While almost everyone has heard of rabies as a disease, most of us have some dramatized concept of what it actually is. In honor of World Rabies Day on September 28, Leon Valley Veterinary Hospital would like to share a little bit about this devastating disease and why rabies vaccination for puppies and kittens (and adult animals as well) is so very important.
Rabies as a Disease
Rabies is an almost-always fatal disease caused by a virus in the Lyssavirus family. It can infect most mammals, including humans, earning it the title of zoonotic (able to transmit between humans and animals).
The rabies virus depends on a host animal for its survival―it’s not very hardy outside of a body. Rather, it is spread through direct contact between individuals. It is most often spread through a wound that comes into contact with the mucous membranes of the infected animal; typically a bite.
When rabies exposure occurs, the virus enters the tissues of the new host, attaching to local muscle cells for a few days before entering the nervous system. The virus will make its way up to the brain through peripheral nerves over the course of a month or more. Symptoms do not typically occur until the virus reaches its final destination in the brain.
Rabies symptoms typically occur in the following stages:
Prodromal Stage―Initially the host will often exhibit a change in personality. Changes in the voice may also occur. During this time, it is common for the original site of infection to feel irritated, and animals may lick or scratch at the location.

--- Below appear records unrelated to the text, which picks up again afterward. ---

(* ===== verification/TopBitDict.v ===== *)
(** * Dictionary of the highest or lowest bits (compress/TopBitDict.h, compress/TopBitDict.cpp)

    The values are split into a part coded with a dictionary and a rest left for the next
    filter.  How many bits go to the dictionary is decided by comparing estimates of the
    compressed size; the estimates are those of the class [FPU], and what is proved holds for
    any of them that satisfies [FPULaws]. *)

From S2P Require Import Prelude CprsBase QSort RangeCoder HashChain CprsDict NumFilters.

(** What the filters rely on in the arithmetic: a conversion to uint gives a uint, and 0.98
    times a uint is not above [UINT_MAX]. *)
Class FPULaws (H : FPU) : Prop := {
  fpu_uint : forall x, 0 <= to_uint x < 2 ^ 32;
  fpu_098 : forall u, 0 <= u < 2 ^ 32 -> fle (fmul (lit 98 2) (of_int u)) (of_int (2 ^ 32 - 1)) = true
}.

Inductive TopBottom := tbTop | tbBottom.

Section TopBit.
Context `{FPU} (w : Z) (topbottom : TopBottom).

Definition BITSTART : Z := 7.
Definition BITSTEP : Z := 2.
Definition KEYOCCUR : Z := 8.
Definition INF : Z := 2 ^ 32 - 1.

(** [(T)1 << bit], minus one in the type. *)
Definition low_mask (bit : Z) : Z := wrap w (shl w 1 bit - 1).

(** The part of a value that goes to a dictionary of [bit] of its [nbit] bits. *)
Definition dict_key (nbit bit x : Z) : Z :=
  match topbottom with
  | tbTop => Z.shiftr x (nbit - bit)
  | tbBottom => Z.land x (low_mask bit)
  end.

(** Insertion stops when there are too many keys. *)
Fixpoint insert_keys (t : Dict) (xs : list Z) : option (Dict * bool) :=
  match xs with
  | [] => Some (t, true)
  | x :: r =>
      '(t, ok) ← Insert w t x 1;
      if (ok : bool) then insert_keys t r else Some (t, false)
  end.

(** Every [skiprec]-th of the [nrec] values. *)
Definition skipping (ds : DataSet) (skiprec : Z) : list Z :=
  map (fun j => (ds_data ds).[0|j * skiprec]) (range 0 ((nrec ds - 1) / skiprec)).

Definition TB_Insert (t : Dict) (ds : DataSet) (nbit bit skiprec : Z) : option (Dict * bool) :=
  insert_keys (InitInsert t) (map (dict_key nbit bit) (skipping ds skiprec)).

(** The predicted size with this dictionary, in bits. *)
Definition TB_predict (ds : DataSet) (nbit bit skiprec : Z) (t : Dict) : double :=
  let uplen := foldl (fun u kr => fsub u (nlog2n (kcount kr))) (lit 0 0) (keys t) in
  let uplen := if 1 <? skiprec
               then fsub (fmul (of_int skiprec) uplen) (fmul (of_int (nrec ds)) (tab_log2 skiprec))
               else uplen in
  let uplen := fadd uplen (nlog2n (nrec ds)) in
  let cntlen := fsub (tab_log2 MAXTOTAL) (tab_log2 (nkeys t)) in
  fadd (fadd (of_int ((nbit - bit) * nrec ds)) uplen)
       (fmul (fadd (of_int bit) cntlen) (of_int (nkeys t))).

(** The best choice so far: number of bits (0 for none), its prediction and its step. *)
Record Best := mkBest { opt_bit : Z; opt_pred : double; opt_skip : Z; opt_dict : Dict }.

(** The loop over the number of bits; [dict] is the spare dictionary.  [bit] grows by two. *)
Fixpoint FindOptimum_loop (fuel : nat) (ds : DataSet) (nbit : Z) (max_pred : double)
    (bit maxkey : Z) (dict : Dict) (o : Best) : option Best :=
  match fuel with
  | O => None
  | S n =>
      if nbit <? bit then Some o
      else
        let skiprec := nrec ds / (maxkey * KEYOCCUR) in
        let skiprec := if skiprec =? 0 then 1 else skiprec in
        '(dict, ok) ← TB_Insert dict ds nbit bit skiprec;
        if negb ok then Some o
        else
          let pred := TB_predict ds nbit bit skiprec dict in
          let nkey := nkeys dict in
          if flt max_pred pred || flt (fmul (lit 103 2) (opt_pred o)) pred then Some o
          else
            let '(dict, o) :=
              if flt pred (opt_pred o) then
                if skiprec =? 1 then (opt_dict o, mkBest bit pred skiprec dict)
                else (dict, mkBest bit pred skiprec (opt_dict o))
              else (dict, o) in
            FindOptimum_loop n ds nbit max_pred (bit + BITSTEP) (Z.shiftl nkey BITSTEP) dict o
  end.

(** The predicted size, the number of bits and the dictionary of all values. *)
Definition FindOptimum (c0 c1 : Dict) (ds : DataSet) (nbit : Z) : option (Z * Z * Dict) :=
  if nbit <=? 2 then Some (INF, 0, c0)
  else
    let uni_pred := fmul (of_int (nrec ds)) (flog2 (fadd (of_int (maxval ds)) (lit 1 0))) in
    let min_pred := fmul (lit 97 2) uni_pred in
    let max_pred := fmul (lit 99 2) uni_pred in
    let bitstart := if nbit / 2 <? BITSTART then nbit / 2 else BITSTART in
    o ← FindOptimum_loop (Z.to_nat nbit + 1) ds nbit max_pred bitstart (shl 32 1 bitstart) c1
          (mkBest 0 uni_pred 0 c0);
    if (opt_bit o =? 0) || fle min_pred (opt_pred o) then Some (INF, opt_bit o, opt_dict o)
    else
      let r := wrap32 (to_uint (opt_pred o) + 1) in
      if 1 <? opt_skip o then
        '(t, ok) ← TB_Insert (opt_dict o) ds nbit (opt_bit o) 1;
        Some (if (ok : bool) then r else INF, opt_bit o, t)
      else Some (r, opt_bit o, opt_dict o).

Excitative Stage―After the prodromal stage, the infected individual often shows signs of being “mad.” This stage often includes hallucinations and aggression.
Paralytic/dumb Stage―After the excitative stage, which may last a few days, the infected animal becomes weak as the muscles are affected throughout the body. Drooling occurs as the animal loses the ability to swallow, and eventually, the muscles that control breathing become paralyzed, resulting in death.
Rabies is virtually always fatal unless treated in the very early stages, making it a major health concern worldwide.
History of Rabies in Texas
Rabies has existed in Texas since at least the mid-1800s. In 1884, Louis Pasteur developed a rabies prevention vaccination. The Texas State Health Department began giving post-exposure treatments to individuals in 1903, but even today there is only a short window in which this treatment is effective against the rabies virus spreading to the brain.
In the meantime, though, rabies in the wild animal population continued to spread. By the mid 1940s, it was endemic in the Texas fox population. During this time, veterinarians began advocating for preventive rabies vaccination in dogs, however this didn’t help the stray dog population and wild animal-to-human exposures. As control measures were taken in terrestrial species, rabies began to rise in the bat population.
Aggressive vaccination and wildlife control measures have helped, but we still do see rabies in the state. In 2020, there were 574 positive cases of rabies in skunks, bats, raccoons, and foxes. There were also cases in eight dogs, twenty-four cats, one sheep, eight cattle, one horse, and two goats. Thankfully, there have been no human rabies positives in Texas since 2009.
Rabies Vaccination for Puppies and Kittens
While rabies is much less rampant in Texas and throughout the United States than it has been in the past, it is still very much a real danger. Much of our success in somewhat controlling this devastating disease has been as a result of vigilant control measures.
As pet owners, it is our responsibility to help prevent rabies spread. The State of Texas requires all dog and cat owners to keep their pets updated on preventative vaccinations. At our hospital, rabies vaccination is a key part of our pet wellness practices.
For puppies and kittens, rabies vaccination is a key part of their wellness visits as well. Initial vaccination during their vaccine series can provide important protection for them and your family.